[Items from a data source]
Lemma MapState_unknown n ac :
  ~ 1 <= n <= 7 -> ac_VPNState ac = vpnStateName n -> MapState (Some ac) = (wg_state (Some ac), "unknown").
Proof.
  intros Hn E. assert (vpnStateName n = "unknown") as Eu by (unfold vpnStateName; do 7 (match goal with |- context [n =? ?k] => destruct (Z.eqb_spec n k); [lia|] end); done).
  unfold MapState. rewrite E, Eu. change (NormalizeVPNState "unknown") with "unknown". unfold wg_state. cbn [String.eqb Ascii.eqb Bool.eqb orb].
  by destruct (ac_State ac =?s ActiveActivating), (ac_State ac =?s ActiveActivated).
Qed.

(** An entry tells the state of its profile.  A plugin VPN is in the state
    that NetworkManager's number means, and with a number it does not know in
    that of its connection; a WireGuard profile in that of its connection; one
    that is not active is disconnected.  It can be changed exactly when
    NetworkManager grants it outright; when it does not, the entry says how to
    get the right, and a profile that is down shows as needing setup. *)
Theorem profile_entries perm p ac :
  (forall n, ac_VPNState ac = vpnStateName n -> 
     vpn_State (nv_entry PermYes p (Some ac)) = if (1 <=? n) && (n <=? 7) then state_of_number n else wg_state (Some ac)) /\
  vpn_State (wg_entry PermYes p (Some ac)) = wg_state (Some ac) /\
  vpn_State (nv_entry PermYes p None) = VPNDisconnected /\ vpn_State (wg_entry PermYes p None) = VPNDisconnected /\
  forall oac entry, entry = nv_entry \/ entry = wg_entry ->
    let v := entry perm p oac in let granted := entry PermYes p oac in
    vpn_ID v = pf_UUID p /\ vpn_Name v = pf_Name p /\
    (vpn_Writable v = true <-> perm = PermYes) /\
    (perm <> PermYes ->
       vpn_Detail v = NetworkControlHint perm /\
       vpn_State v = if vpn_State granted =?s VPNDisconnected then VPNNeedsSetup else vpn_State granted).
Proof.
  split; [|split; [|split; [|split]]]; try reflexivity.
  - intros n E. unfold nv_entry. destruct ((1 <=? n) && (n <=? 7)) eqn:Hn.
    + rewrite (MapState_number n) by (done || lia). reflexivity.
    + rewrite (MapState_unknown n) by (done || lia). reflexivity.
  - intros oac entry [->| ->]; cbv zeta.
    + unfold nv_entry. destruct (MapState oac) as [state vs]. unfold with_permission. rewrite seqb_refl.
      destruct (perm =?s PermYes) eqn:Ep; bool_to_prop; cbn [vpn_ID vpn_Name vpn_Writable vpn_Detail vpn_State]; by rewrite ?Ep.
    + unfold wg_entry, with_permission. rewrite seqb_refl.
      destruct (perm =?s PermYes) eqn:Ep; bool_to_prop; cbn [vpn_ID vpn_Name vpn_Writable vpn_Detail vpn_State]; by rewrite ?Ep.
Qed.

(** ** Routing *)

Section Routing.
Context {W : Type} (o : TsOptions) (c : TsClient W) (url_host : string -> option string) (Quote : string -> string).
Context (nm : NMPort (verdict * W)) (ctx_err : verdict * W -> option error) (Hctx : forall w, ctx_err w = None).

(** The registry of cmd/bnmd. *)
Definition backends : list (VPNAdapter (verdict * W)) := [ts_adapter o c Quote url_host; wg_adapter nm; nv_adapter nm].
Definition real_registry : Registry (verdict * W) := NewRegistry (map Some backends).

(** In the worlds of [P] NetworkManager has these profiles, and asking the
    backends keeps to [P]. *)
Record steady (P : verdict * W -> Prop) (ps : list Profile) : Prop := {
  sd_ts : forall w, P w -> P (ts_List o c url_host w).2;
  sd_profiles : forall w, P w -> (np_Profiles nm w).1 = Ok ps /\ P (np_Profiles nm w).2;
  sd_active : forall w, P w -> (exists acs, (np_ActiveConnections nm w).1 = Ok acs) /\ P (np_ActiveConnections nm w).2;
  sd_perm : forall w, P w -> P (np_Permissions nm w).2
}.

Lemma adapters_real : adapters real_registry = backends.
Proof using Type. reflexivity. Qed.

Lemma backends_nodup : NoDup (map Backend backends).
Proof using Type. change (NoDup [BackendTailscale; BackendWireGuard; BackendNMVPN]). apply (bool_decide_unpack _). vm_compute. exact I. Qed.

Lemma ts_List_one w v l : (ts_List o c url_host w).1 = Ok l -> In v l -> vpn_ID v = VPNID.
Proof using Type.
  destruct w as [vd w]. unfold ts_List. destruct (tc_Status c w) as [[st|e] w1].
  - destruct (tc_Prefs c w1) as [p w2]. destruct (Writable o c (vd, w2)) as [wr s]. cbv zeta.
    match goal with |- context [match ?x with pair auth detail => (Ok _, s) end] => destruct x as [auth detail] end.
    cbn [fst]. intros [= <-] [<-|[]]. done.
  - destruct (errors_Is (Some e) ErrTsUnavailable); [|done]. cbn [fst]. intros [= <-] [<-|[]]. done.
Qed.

◆ Task directions ◆
Beginning at the line above with "(vpn_Writable v = true" and finishing at the line with "- intros n E.", return each line exactly and return nothing else.

◆ Result of the exercise ◆
    (vpn_Writable v = true <-> perm = PermYes) /\
    (perm <> PermYes ->
       vpn_Detail v = NetworkControlHint perm /\
       vpn_State v = if vpn_State granted =?s VPNDisconnected then VPNNeedsSetup else vpn_State granted).
Proof.
  split; [|split; [|split; [|split]]]; try reflexivity.
  - intros n E. unfold nv_entry. destruct ((1 <=? n) && (n <=? 7)) eqn:Hn.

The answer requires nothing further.